• [Action item]
Go through the listing and state how many lines hold the string "signed". Nothing else is needed.
──────── Excerpted data
(* ===== verification/Prelude.v ===== *)
(** * rustTorrent: a verification library

    rustTorrent is a BitTorrent client in Rust: a library of crates under
    [src/crates] and programs on top of it.  This library models the parts that
    carry the logic of downloading and of the protocols, as executable
    definitions translated from the source, and proves what makes them correct.

    ** The program

    A torrent is described by its metainfo ([TorrentMeta], made of files by
    [CreateTorrent] or fetched from peers, [Metadata]).  It is cut into pieces
    and pieces into chunks of 16 KiB ([Lengths]); its files lie one after the
    other ([FileInfo]).  The session ([Session]) adds and deletes torrents,
    chooses their folders ([OutputFolder]) and remembers them ([JsonStore]).  A
    managed torrent ([ManagedTorrent]) is initialized, paused, live or in
    error; before it starts, its data is checked ([Initializing]) or its saved
    bit field is trusted ([Bitv]).

    While it is live, [ChunkTracker] knows which pieces are had, queued and
    selected, and which chunks have arrived; [PieceTracker] owns it and the
    pieces in flight, and gives pieces to peers (reserving and stealing).  The
    peer handlers drive the piece tracker under its lock ([LiveDownload]), keep
    the table of peers with its counters ([Peers]), and answer the messages of
    their peers ([PeerHandler]), whose connections write and read them
    ([PeerConnection]); other tasks find, tell and replace peers ([PeerTasks]).
    Blocks go to disk, are read for uploads and hashed by [FileOps], over a
    [Storage] whose files can be renamed and moved ([Relocate]).  A file can be
    read while it is downloaded ([Streaming]).  Rates are limited
    ([SpeedLimits]).

    Peers talk in messages ([Message], parsed from two-part buffers,
    [DoubleBuf], out of a ring, [ReadBuf]).  Peers are found through the DHT:
    a node ([Dht]) sends and answers packets ([Krpc], [KrpcCodec]), looks for
    others ([DhtLookup]), keeps them in the [RoutingTable] by the XOR distance
    of ids ([HashId]), and stores peers ([PeerStore]) and items
    ([MutableItemStore], signed as in [Bep44Crypto]) for others; through
    trackers ([TrackerComms], over [UdpTracker] and [TrackerHttp]) and from
    other peers ([Compact]).  Metainfo, extended messages, DHT packets and HTTP
    trackers' responses are in bencode ([Bencode], [Serde]).

    ** Files

    Shared:
    - [Prelude]: panics ([outcome]), errors ([result]) and their notations,
      loops, machine integers, sums, stable sorting, the tactics and the hint
      databases.
    - [Duration]: the scaling of durations by the steal thresholds.
    - [Path]: std's paths: components, joining, prefixes, file names.

    Geometry and metainfo:
    - [Lengths]: librtbit-core/src/lengths.rs.  Piece and chunk sizes, chunk
      bits, pieces of a file.
    - [BitBox]: the bit boxes of the bitvec crate and bitv.rs, as a class with
      laws and an instance on lists of booleans; the clients are proved against
      the class.
    - [FileInfo]: librtbit/src/file_info.rs and the order of a file's pieces.
    - [TorrentMeta]: librtbit-core/src/torrent_metainfo.rs and the metadata of
      torrent_state/mod.rs.  The decoder of file names is an argument.
    - [CreateTorrent]: librtbit/src/create_torrent_file.rs, to the info
      dictionary.  What a read returns is an argument.

    A live torrent:
    - [ChunkTracker], [PieceTracker]: chunk_tracker.rs and piece_tracker.rs of
      librtbit/src.  The iteration order of the map of in-flight pieces is an
      argument.
    - [LiveDownload]: the critical sections of
      torrent_state/live/peer_handler.rs and live/mod.rs as events of a live
      torrent; an abstract machine on the states of pieces, which every event
      refines, and the invariants by induction on runs.
    - [Peers]: torrent_state/live/peer, torrent_state/live/peers and the peer
      operations of live/mod.rs and peer_handler.rs.
    - [Metadata]: librtbit/src/peer_info_reader and the metadata messages.
    - [PeerHandler]: the rest of peer_handler.rs, the handler of messages and
      the requester of chunks, as events of all peers over [LiveDownload] and
      [Peers]; its runs refine those of [LiveDownload].
    - [PeerConnection]: librtbit/src/peer_connection.rs, the writer and the
      reader of every connection over the semaphore of upload slots.
    - [PeerTasks]: peer exchange, the peer adder and the health monitor of
      torrent_state/live/tasks.rs.
    - [Streaming]: torrent_state/streaming.rs; the tasks that read and the
      tasks that complete pieces are events.

    Disk:
    - [Storage], [FileOps]: librtbit/src/storage and librtbit/src/file_ops.rs.
      The trait of storages is a class; reading, writing and hashing are proved
      against it and instantiated with the file system storage, whose
      [pwritev] is an argument.
    - [AtomicWrite], [Bitv], [JsonStore]: the replacement of a file by a
      renamed temporary one, bitv.rs with bitv_factory.rs, and
      session_persistence/json.rs, over a disk where every step can fail and
      the program can end between any two.
    - [Initializing]: torrent_state/initializing.rs.
    - [Relocate]: renaming files and moving the root, in
      storage/filesystem and torrent_state/mod.rs.
    - [OutputFolder]: the folders, selections, moves and deletions of
      session/mod.rs and session/helpers.rs.

    Torrents and the session:
    - [ManagedTorrent]: the states of torrent_state/mod.rs; its calls and the
      tasks it spawns are events.
    - [Session]: the database and the add, delete and update operations of
      session/mod.rs, cut at their awaits, over a store.
    - [SpeedLimits]: limits.rs, alt_speed.rs and the handlers of
      http_api/handlers/qbit_compat.rs that set limits.
    - [Auth]: http_api/auth.rs and the authentication layers of
      http_api/mod.rs and qbit_compat.rs, over the requests that come in.

    Protocols:
    - [DoubleBuf], [Message], [ReadBuf]: double_buf.rs and lib.rs of
      librtbit-peer-protocol, and librtbit/src/read_buf.rs.  The codec of
      extended payloads is an argument.
    - [Bencode], [Serde]: librtbit-bencode, for the dynamic value and for the
      structures that serde derives.  The number scanner of the atoi crate is
      an argument.
    - [Compact]: librtbit-core/src/compact_ip.rs and the peer exchange and hole
      punching messages of librtbit-peer-protocol/src/extended; the trait of
      compact forms is a class with laws.
    - [UdpTracker], [TrackerHttp], [TrackerComms]: librtbit-tracker-comms/src,
      the two protocols of trackers and the tasks that announce a torrent.

    DHT (librtbit-dht/src):
    - [HashId], [RoutingTable]: librtbit-core/src/hash_id.rs, routing_table.rs.
    - [PeerStore], [MutableItemStore]: peer_store.rs, mutable_item_store.rs.
    - [Krpc], [KrpcCodec]: bprotocol.rs, the messages and their compact parts,
      and how packets are written and read.
    - [Bep44Crypto]: bep44_crypto.rs; SHA-1 and Ed25519 are arguments.
    - [Dht]: the requests, answers and workers of dht.rs as events of a node.
    - [DhtLookup]: the recursive lookups of dht.rs.

    ** What the theorems show

    - Downloading: in every interleaving of peers, requests, disk, deaths and
      selections nothing panics, no selected piece is lost and a piece is in
      one state at a time, within the stated conditions; each operation of the
      trackers does exactly what its answer says; the incremental byte counters
      equal a recount; a pause requeues what was in flight.
    - Peers: the counters are the numbers of peers in each state in every run;
      the requests sent stay within the window; only chunks we have are
      uploaded; a private torrent says nothing of its peers; a connection
      writes what it is told in order and once, over four upload slots; peer
      exchange converges.
    - Metainfo: paths of a validated torrent stay below its folder, its
      metadata is well formed; fetched metadata has the hash asked for; a
      created torrent is complete on the files it was made of.
    - Disk: what is written is read back across files and no other byte
      changes; a piece check hashes exactly its bytes, and the sequential check
      of a whole torrent agrees with the check of single pieces; the bit field
      and the session database survive crashes; moves and renames lose no file.
    - Torrents and the session: the states of a torrent change along the
      documented transitions but for the recorded exceptions; the indexes of
      the session agree and its store follows it; limits in force refine their
      abstract state; only who may use the API passes its layers.
    - Protocols: messages, handshakes, tracker responses, bencode values and
      DHT packets are read back as they were written, however the input is cut;
      the parsers return on every input; a tracker response reaches the request
      it answers, and its peers the torrent.
    - DHT: the routing table keeps its invariant and the distance is the XOR of
      numbers; a request is answered by the node it asked; every query gets one
      answer; lookups end; the stores stay within their limits; the signed bytes
      of an item determine it.
    - Streaming: a stream returns only bytes of pieces we have; one that sleeps
      waits for a missing piece or has its wake-up still to come, unless the
      torrent was paused.
    - Behaviour that differs from what the code means to do is proved on
      concrete runs, in theorems next to the component they are about.

    ** Conventions

    A w-bit integer is a [Z] with its wrap-around written out (arithmetic is
    that of the release profile); bytes are integers below 256; a slice or a
    [Vec] is a list.  A panic is the value [Panic].  Loops that are not
    structural take fuel, and running out of it is [Panic]: every theorem about
    such code shows [Done], so the fuel is enough; [interleave] and
    [chunks_exact], which make lists, stop instead, and their theorems give the
    whole list.  The fuel is a measure of the input: the bytes left
    ([parse_addrs], [piece_loop], [hash_file], [Bencode]), the depth of the
    tree of buckets (160 bits), the bytes missing ([read_more]), the free space
    of the ring ([read_loop]), the steps of a call ([run_task]).  Clocks,
    random numbers, hash functions, sockets, errors of the system and iteration
    orders of hash maps are arguments.  Asynchronous code is cut at its locks
    and awaits, and its interleavings are sequences of events.

    ** Not modelled

    The HTTP API and its compatibility layers (but for authentication and
    limits), the command line program, UPnP, the media server, local discovery, RSS,
    watched directories, categories and statistics are glue around libraries
    and I/O.  The bencode form of metainfo and of extended messages and the
    JSON of the API are taken at their decoded values: their codec is generated
    code.  Magnet links are parsed by a library; connecting (TCP, uTP, proxies),
    the start-up of the session and the PostgreSQL store are I/O around the
    modelled parts; the memory-mapped storage is raw memory. *)

From stdpp Require Export base list list_numbers gmap sorting.
From Stdlib Require Export ZArith Lia.
#[export] Set Default Goal Selector "!".
#[export] Set Warnings "-clear-no-such-hyp".

(** ** Outcomes of Rust code *)

(** [outcome A] is the result of code that may panic (index out of bounds,
    division by zero, [unwrap] on an absent value). *)
Inductive outcome (A : Type) : Type :=
| Done (a : A)
| Panic.
Arguments Done {A} _.
Arguments Panic {A}.

(** [result E A] is Rust's [Result<A, E>]. *)
Inductive result (E A : Type) : Type :=
| Ok (a : A)
| Err (e : E).
Arguments Ok {E A} _.
Arguments Err {E A} _.

#[export] Instance outcome_eq_dec `{EqDecision A} : EqDecision (outcome A).
Proof. solve_decision. Defined.
#[export] Instance result_eq_dec `{EqDecision E, EqDecision A} : EqDecision (result E A).
Proof. solve_decision. Defined.
Lemma file_bytes_spec_bounds l have_ fi : wf l -> file_of l fi ->
  0 <= file_bytes_spec l have_ fi <= fi_len fi /\
  (file_bytes_spec l have_ fi = fi_len fi <->
   forall i, (fi_piece_range fi).1 <= i < (fi_piece_range fi).2 -> bit_at have_ i = true).
Proof.
  intros Hwf Hf. destruct (file_range_spec l fi Hwf Hf) as [Hpos Hsum].
  set (r := seqZ _ _) in *.
  assert (Hr : forall i, i ∈ r -> 0 < piece_in_file l fi i).
  { intros i Hi%elem_of_seqZ. apply Hpos. lia. }
  set (miss i := if bit_at have_ i then 0 else piece_in_file l fi i).
  assert (Hsplit : sumZ ((fun i => piece_in_file l fi i) <$> r) =
    file_bytes_spec l have_ fi + sumZ (miss <$> r)).
  { unfold file_bytes_spec. fold r. clear Hr Hsum. induction r as [|i r' IH]; [done|].
    unfold miss in *. rewrite !sumZ_fmap_cons, IH.
    destruct (bit_at have_ i); lia. }
  assert (Hm : sumZ (miss <$> r) = 0 <-> forall i, i ∈ r -> bit_at have_ i = true).
  { unfold miss. rewrite sumZ_zero.
    - split; intros Hall i Hi; specialize (Hall i Hi); specialize (Hr i Hi);
        destruct (bit_at have_ i); done || lia.
    - intros i Hi%Hr. destruct (bit_at have_ i); lia. }
  assert (0 <= sumZ (miss <$> r)).
  { apply sumZ_nonneg, Forall_fmap, Forall_forall. intros i Hi%Hr. unfold miss; simpl.
    destruct (bit_at have_ i); lia. }
  assert (0 <= file_bytes_spec l have_ fi).
  { apply sumZ_nonneg, Forall_fmap, Forall_forall. intros i Hi%Hr. simpl.
    destruct (bit_at have_ i); lia. }
  split; [lia|]. transitivity (sumZ (miss <$> r) = 0); [lia|]. rewrite Hm.
  unfold r. setoid_rewrite elem_of_seqZ. split; intros Hall i Hi; apply Hall; lia.
Qed.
────────────────
• [Result for this task]
2